Benar kata oma nya. Disini sangat sejuk. Meskipun berada jauh didalam hutan tapi pemandangan disini sangatlah indah. Banyak pohon-pohon yang sudah berbuah ditanam didepan rumah-rumah warga dan disini sangat asri. Tidak ada polusi dari kendaraan.
"Kalo disana ada gunung, pasti indah" Gesa bergumam saat melihat kesamping kiri rumah Liliana. Ada beberapa rumah tetangga lalu persawahan. Gadis itu membayangkan sebuah gunung besar berada di daerah persawahan itu, pasti desa ini semakin indah.
Namun, begini saja sudah sangat indah. Penduduk sini pandai menjaga kebun dan halaman mereka.
Selesai menyirami tanaman, ia kembali masuk rumah karena dipanggil Liliana untuk membantu wanita itu.
Gesa membawa sewadah tertutup yang berisi kue buatan Liliana. Hanya kue tradisional, seperti onde-onde, klepon, bika ambon, kue lapis, bolu kukus dan lain-lain. Gesa mencium bau harum kue itu. Sangat enak.
"Eh ada neng cantik, mantunya bu Liana ya?" Ucap dari pemilik warung yang mereka titipi kue tadi.

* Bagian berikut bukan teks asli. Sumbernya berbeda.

(* ===== verification/CStr.v ===== *)
(** * C strings

    The functions of <string.h>, <stdlib.h> and <stdio.h> that the program
    calls on NUL-terminated strings.  A C string is a [string]; a buffer that
    may hold NUL bytes is cut at the first one by [cstr]. *)

From S2P Require Import Prelude.
From stdpp Require Export pretty.
From Stdlib Require Export Ascii.

Local Open Scope Z_scope.

Abbreviation strlen := String.length.

Definition NUL : ascii := "000".
Definition NL : ascii := "010".
Definition TAB : ascii := "009".

Definition aeq (a b : ascii) : bool := bool_decide (a = b).

(** ** Spans: strspn, strcspn, strchr, strpbrk *)

(** The longest prefix whose characters satisfy [p], and the rest. *)
Fixpoint span (p : ascii -> bool) (s : string) : string * string :=
  match s with
  | EmptyString => (EmptyString, EmptyString)
  | String c s' => if p c then let r := span p s' in (String c r.1, r.2) else (EmptyString, s)
  end.

Definition take_while (p : ascii -> bool) (s : string) : string := (span p s).1.
Definition drop_while (p : ascii -> bool) (s : string) : string := (span p s).2.

Fixpoint one_of (set : string) (c : ascii) : bool :=
  match set with
  | EmptyString => false
  | String a set => aeq c a || one_of set c
  end.

(** [s + strspn(s, set)] and the prefix before [s + strcspn(s, set)]. *)
Definition skip_set (set s : string) : string := drop_while (one_of set) s.
Definition until_set (set s : string) : string := take_while (fun c => negb (one_of set c)) s.

(** The part of the string after the first [c], when there is one. *)
Definition after_char (c : ascii) (s : string) : option string :=
  match drop_while (fun a => negb (aeq a c)) s with
  | EmptyString => None
  | String _ rest => Some rest
  end.

Definition before_char (c : ascii) (s : string) : string := take_while (fun a => negb (aeq a c)) s.

Definition has_char (c : ascii) (s : string) : bool :=
  match after_char c s with Some _ => true | None => false end.

(** A buffer read as a C string. *)
Definition cstr (s : string) : string := before_char NUL s.

(** ** Ends of strings *)
Fixpoint last_char (s : string) : option ascii :=
  match s with
  | EmptyString => None
  | String c EmptyString => Some c
  | String _ s => last_char s
  end.

(** Drop the characters at the end that satisfy [p]. *)
Fixpoint rtrim (p : ascii -> bool) (s : string) : string :=
  match s with
  | EmptyString => EmptyString
  | String c s =>
      match rtrim p s with
      | EmptyString => if p c then EmptyString else String c EmptyString
      | s' => String c s'
      end
  end.

(** All but the last character. *)
Fixpoint but_last (s : string) : string :=
  match s with
  | EmptyString | String _ EmptyString => EmptyString
  | String c s => String c (but_last s)
  end.

Fixpoint str_take (n : nat) (s : string) : string :=
  match n, s with
  | S n, String c s => String c (str_take n s)
  | _, _ => EmptyString
  end.

Fixpoint str_drop (n : nat) (s : string) : string :=
  match n, s with
  | S n, String _ s => str_drop n s
  | _, _ => s
  end.

(** [strncpy(d, s, n)] into a buffer that is then read as a string, when the
    terminator is written at or before [d[n]]. *)
Definition strncpy (n : Z) (s : string) : string := str_take (Z.to_nat n) s.

Definition repeat_char (c : ascii) (n : nat) : string := Nat.iter n (String c) EmptyString.

(** ** Numbers *)
Definition digit_val (c : ascii) : Z := Z.of_N (N_of_ascii c) - 48.
Definition is_digit (c : ascii) : bool := (0 <=? digit_val c) && (digit_val c <=? 9).
Definition is_space (c : ascii) : bool :=
  one_of (String " " (String "009" (String "010" (String "011" (String "012" (String "013" EmptyString)))))) c.

Fixpoint dec_value (acc : Z) (s : string) : Z :=
  match s with
  | EmptyString => acc
  | String c s => dec_value (10 * acc + digit_val c) s
  end.

Definition clamp64 (z : Z) : Z := Z.max (- 2 ^ 63) (Z.min z (2 ^ 63 - 1)).

(** [strtol(s, &end, 10)]: the value, the rest, and whether ERANGE is set; with
    no digits the rest is the whole string. *)
Definition strtol (s : string) : Z * string * bool :=
  let s0 := drop_while is_space s in
  let '(neg, s1) :=
    match s0 with
    | String "-" s' => (true, s')
    | String "+" s' => (false, s')
    | _ => (false, s0)
    end in
  let ds := take_while is_digit s1 in
  if bool_decide (ds = EmptyString) then (0, s, false)
  else
    let v := dec_value 0 ds in
    let v := if neg then - v else v in
    (clamp64 v, drop_while is_digit s1, bool_decide (clamp64 v <> v)).

Definition atoi (s : string) : Z := s32 (strtol s).1.1.

(** [%d]: stdpp's decimal printer. *)
Definition dec (z : Z) : string := pretty z.

(** ** Laws *)
Lemma aeq_true a b : aeq a b = true <-> a = b.
Proof. apply bool_decide_eq_true. Qed.

Lemma aeq_refl a : aeq a a = true.
Proof. by apply aeq_true. Qed.

Lemma span_app p s : take_while p s +:+ drop_while p s = s.
Proof.
  unfold take_while, drop_while. induction s as [|c s IH]; [done|].
  simpl span. destruct (p c); [|done]. exact (f_equal (String c) IH).
Qed.

Fixpoint all_chars (p : ascii -> bool) (s : string) : bool :=
  match s with EmptyString => true | String c s => p c && all_chars p s end.

Lemma take_while_all p s : all_chars p (take_while p s) = true.
Proof. unfold take_while. induction s as [|c s IH]; simpl; [done|]. by destruct (p c) eqn:E; simpl; rewrite ?E. Qed.

Lemma span_all p s : all_chars p s = true -> span p s = (s, EmptyString).
Proof.
  induction s as [|c s IH]; simpl; [done|]. intros [-> Hs]%andb_true_iff. by rewrite (IH Hs).
Qed.

Lemma span_stop p s c t :
  all_chars p s = true -> p c = false -> span p (s +:+ String c t) = (s, String c t).
Proof.
  intros Hs Hc. induction s as [|a s IH]; simpl in *; [by rewrite Hc|].
  apply andb_true_iff in Hs as [-> Hs]. by rewrite (IH Hs).
Qed.

Lemma drop_while_length p s : (strlen (drop_while p s) <= strlen s)%nat.
Proof. unfold drop_while. induction s as [|c s IH]; simpl; [lia|]. destruct (p c); simpl; lia. Qed.

Lemma strncpy_length n s : 0 <= n -> Z.of_nat (strlen (strncpy n s)) <= n.
Proof.
  intros Hn. unfold strncpy. rewrite <- (Z2Nat.id n Hn) at 2. generalize (Z.to_nat n). clear.
  intros m. revert s. induction m as [|m IH]; intros [|c s]; simpl; try lia. specialize (IH s). lia.
Qed.

Lemma rtrim_id p s c : last_char s = Some c -> p c = false -> rtrim p s = s.
Proof.
  induction s as [|a s IH]; [done|]. intros Hl Hp.
  destruct s as [|b s]; simpl in Hl; [simplify_eq; simpl; by rewrite Hp|].
  change (rtrim p (String a (String b s))) with
    (match rtrim p (String b s) with
     | EmptyString => if p a then EmptyString else String a EmptyString
     | s' => String a s' end).
  by rewrite (IH Hl Hp).
Qed.

(** *** Characters of the results *)
Lemma all_chars_app p s t : all_chars p (s +:+ t) = all_chars p s && all_chars p t.
Proof. induction s as [|c s IH]; simpl; [done|]. rewrite IH. by destruct (p c). Qed.

Lemma all_chars_impl (p q : ascii -> bool) s :
  (forall c, p c = true -> q c = true) -> all_chars p s = true -> all_chars q s = true.
Proof.
  intros H. induction s as [|c s IH]; simpl; [done|]. intros [Hc Hs]%andb_true_iff.
  by rewrite (H c Hc), (IH Hs).
Qed.

Lemma all_chars_rtrim p q s : all_chars p s = true -> all_chars p (rtrim q s) = true.
Proof.
  induction s as [|c s IH]; simpl; [done|]. intros [Hc Hs]%andb_true_iff. specialize (IH Hs).
  destruct (rtrim q s); [destruct (q c); simpl; by rewrite ?Hc|]. simpl in *. by rewrite Hc.
Qed.

Lemma all_chars_but_last p s : all_chars p s = true -> all_chars p (but_last s) = true.
Proof.
  induction s as [|c s IH]; [done|]. intros [Hc Hs]%andb_true_iff.
  destruct s as [|d s]; [done|]. cbn [but_last all_chars]. rewrite Hc. by apply IH.
Qed.

Lemma all_chars_drop p q s : all_chars p s = true -> all_chars p (drop_while q s) = true.
Proof.
  unfold drop_while. induction s as [|c s IH]; [done|]. intros Hs. simpl.
  destruct (q c); [|done]. apply andb_true_iff in Hs as [_ Hs]. by apply IH.
Qed.

Lemma str_drop_app s t : str_drop (strlen s) (s +:+ t) = t.
Proof. induction s as [|c s IH]; [by destruct t|exact IH]. Qed.

Lemma all_chars_take p q s : all_chars p s = true -> all_chars p (take_while q s) = true.
Proof. intros H. rewrite <- (span_app q s), all_chars_app in H. by apply andb_true_iff in H as [H _]. Qed.

Lemma all_chars_after p c s t : all_chars p s = true -> after_char c s = Some t -> all_chars p t = true.
Proof.
  unfold after_char. intros H. pose proof (all_chars_drop p (fun a => negb (aeq a c)) s H) as Hd.
  destruct (drop_while _ s) as [|a r]; [done|]. intros [= <-]. by apply andb_true_iff in Hd as [_ Hd].
Qed.

Lemma rtrim_length p s : (strlen (rtrim p s) <= strlen s)%nat.
Proof.
  induction s as [|c s IH]; simpl; [lia|].
  destruct (rtrim p s); [destruct (p c)|]; simpl in *; lia.
Qed.

Lemma but_last_length s : strlen (but_last s) = pred (strlen s).
Proof. induction s as [|c [|d s] IH]; [done..|]. cbn [but_last String.length pred] in *. by rewrite IH. Qed.

Lemma strlen_app s t : strlen (s +:+ t) = (strlen s + strlen t)%nat.
Proof. induction s as [|c s IH]; [done|]. exact (f_equal S IH). Qed.

Lemma last_char_Some s : s <> EmptyString -> is_Some (last_char s).
Proof. induction s as [|c [|d s] IH]; [done|by eexists|]. intros _. by apply IH. Qed.

Lemma last_char_app s c t : last_char (s +:+ String c t) = last_char (String c t).
Proof.
  induction s as [|a s IH]; [done|]. rewrite <- IH.
  destruct s as [|b s]; [done|]. done.
Qed.

Lemma app_empty_r s : s +:+ "" = s.
Proof. induction s as [|c s IH]; [done|]. exact (f_equal (String c) IH). Qed.

Lemma cstr_id s : all_chars (fun c => negb (aeq c NUL)) s = true -> cstr s = s.
Proof.
  intros Hs. unfold cstr, before_char, take_while. by rewrite span_all.
Qed.

Lemma str_app_assoc (s t u : string) : s +:+ (t +:+ u) = (s +:+ t) +:+ u.
Proof. induction s as [|c s IH]; [done|]. exact (f_equal (String c) IH). Qed.

(** ** Decimal printing is read back *)
Lemma dec_value_app acc s c :
  dec_value acc (s +:+ String c EmptyString) = 10 * dec_value acc s + digit_val c.
Proof. revert acc. induction s as [|a s IH]; intros acc; [done|]. exact (IH _). Qed.

Lemma digit_of x : (x < 10)%N -> digit_val (pretty_N_char x) = Z.of_N x /\ is_digit (pretty_N_char x) = true.
Proof.
  intros Hx. assert (x = 0 \/ x = 1 \/ x = 2 \/ x = 3 \/ x = 4 \/ x = 5 \/ x = 6 \/ x = 7 \/ x = 8
    \/ x = 9)%N as Hc by lia.
  repeat destruct Hc as [->|Hc]; try done. by subst.
Qed.

Lemma pretty_N_go_app x s : pretty_N_go x s = pretty_N_go x "" +:+ s.
Proof.
  revert s. induction (N.lt_wf_0 x) as [x _ IH]; intros s.
  destruct (decide (x = 0)%N) as [->|Hx]; [done|].
  rewrite !(pretty_N_go_step x) by lia.
  assert (x `div` 10 < x)%N as Hlt by (apply N.div_lt; lia).
  rewrite (IH _ Hlt), (IH _ Hlt (String _ "")), <- str_app_assoc. done.
Qed.

Lemma pretty_N_go_value x :
  dec_value 0 (pretty_N_go x "") = Z.of_N x /\ all_chars is_digit (pretty_N_go x "") = true.
Proof.
  induction (N.lt_wf_0 x) as [x _ IH].
  destruct (decide (x = 0)%N) as [->|Hx]; [done|].
  rewrite (pretty_N_go_step x) by lia. rewrite pretty_N_go_app.
  assert (x `div` 10 < x)%N as Hlt by (apply N.div_lt; lia).
  destruct (IH _ Hlt) as [Hv Hd]. destruct (digit_of (x `mod` 10)%N) as [Dv Dd].
  { by apply N.mod_lt. }
  rewrite dec_value_app, Hv, Dv, all_chars_app, Hd. simpl. rewrite Dd. split; [|done].
  rewrite (N.div_mod x 10) at 3 by done. lia.
Qed.

Lemma dec_digits n : 0 <= n -> dec_value 0 (dec n) = n /\ all_chars is_digit (dec n) = true /\ dec n <> "".
Proof.
  intros Hn. unfold dec, pretty, pretty_Z. destruct n as [|p|p]; [done| |lia].
  unfold pretty, pretty_positive, pretty, pretty_N. rewrite decide_False by done.
  destruct (pretty_N_go_value (N.pos p)) as [Hv Hd]. split_and!; [done|done|].
  intros E. rewrite E in Hv. done.
Qed.

(** ** Lines of a file: fgets *)
Fixpoint fgets_take (n : nat) (f : string) : string * string :=
  match n, f with
  | S n, String c f =>
      if aeq c NL then (String c EmptyString, f)
      else let '(l, rest) := fgets_take n f in (String c l, rest)
  | _, _ => (EmptyString, f)
  end.

(** [fgets(buf, n, fp)]: the bytes stored and the rest of the file. *)
Definition fgets (n : Z) (f : string) : option (string * string) :=
  if n <=? 0 then None
  else if n =? 1 then Some (EmptyString, f)
  else match f with
       | EmptyString => None
       | _ => Some (fgets_take (Z.to_nat (n - 1)) f)
       end.


Lemma fgets_take_length n f :
  (strlen (fgets_take n f).1 + strlen (fgets_take n f).2 = strlen f)%nat.
Proof.
  revert f. induction n as [|n IH]; intros [|c f]; simpl; try done.
  destruct (aeq c NL); simpl; [done|]. specialize (IH f).
  destruct (fgets_take n f) as [l r]. simpl in *. lia.
Qed.

Lemma fgets_take_pos n c f : (0 < strlen (fgets_take (S n) (String c f)).1)%nat.
Proof. simpl. destruct (aeq c NL); simpl; [lia|]. destruct (fgets_take n f). simpl. lia. Qed.

Lemma fgets_rest n f buf rest :
  1 < n -> fgets n f = Some (buf, rest) ->
  (strlen buf + strlen rest = strlen f)%nat /\ (0 < strlen buf)%nat /\ (strlen rest < strlen f)%nat.
Proof.
  intros Hn. unfold fgets. destruct (Z.leb_spec n 0), (Z.eqb_spec n 1); try lia.
  destruct f as [|c f]; [done|]. intros E. injection E as E.
  pose proof (fgets_take_length (Z.to_nat (n - 1)) (String c f)) as H1. rewrite E in H1. simpl in H1.
  destruct (Z.to_nat (n - 1)) eqn:En; [lia|].
  pose proof (fgets_take_pos n1 c f) as H2. rewrite E in H2. simpl in H2 |- *. lia.
Qed.

Definition nul_free (s : string) : bool := all_chars (fun c => negb (aeq c NUL)) s.

Lemma fgets_take_chars p n f :
  all_chars p f = true ->
  all_chars p (fgets_take n f).1 = true /\ all_chars p (fgets_take n f).2 = true.
Proof.
  revert f. induction n as [|n IH]; intros [|c f]; simpl; try done.
  intros [Hc Hf]%andb_true_iff. destruct (aeq c NL); simpl; [by rewrite Hc|].
  specialize (IH f Hf). destruct (fgets_take n f). simpl in *. by rewrite Hc.
Qed.

Lemma fgets_take_bound n f : (strlen (fgets_take n f).1 <= n)%nat.
Proof.
  revert f. induction n as [|n IH]; intros [|c f]; simpl; try lia.
  destruct (aeq c NL); simpl; [lia|]. specialize (IH f). destruct (fgets_take n f). simpl in *. lia.
Qed.

Lemma fgets_chars n f buf rest :
  nul_free f = true -> fgets n f = Some (buf, rest) ->
  nul_free buf = true /\ nul_free rest = true /\ Z.of_nat (strlen buf) <= Z.max 0 (n - 1).
Proof.
  intros Hf. unfold fgets. destruct (Z.leb_spec n 0), (Z.eqb_spec n 1); try lia; try done.
  - intros [= <- <-]. split_and!; [done|done|simpl; lia].
  - destruct f as [|c f]; [done|]. intros E. injection E as E.
    destruct (fgets_take_chars (fun c => negb (aeq c NUL)) (Z.to_nat (n - 1)) (String c f) Hf) as [H1 H2].
    pose proof (fgets_take_bound (Z.to_nat (n - 1)) (String c f)) as H3.
    rewrite E in H1, H2, H3. simpl in *. split_and!; [done|done|lia].
Qed.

Sekedar basa-basi.
"Enggak mbak, ini anak saya, dari jauh" ucap Liliana sambil tersenyum.
"Cantik banget bu, kembang desa disini aja kalah" Gesa merona, meskipun itu hanya bercanda, perkataan ibu-ibu warung bisa membuatnya salah tingkah.
Mereka pamit pergi dari sana. Gesa sesekali tersenyum saat berpapasan dengan orang-orang. Mereka menatapnya kagum dan terpana. Gesa jadi malu.
.
.
.
.
.
Next
KAMU SEDANG MEMBACA
The Twins 2 (Tamat)
Teen Fictionfollow sebelum membaca!!!!! ini lanjutan dari 'the twins', kalian baca cerita yang pertama dulu yaa, biar gak bingung juga.... "Kakak tau sendiri kalau aku tidak suka berbagi! Aku akan membunuh mereka yang merebut kakak dariku meskipun itu keluargak...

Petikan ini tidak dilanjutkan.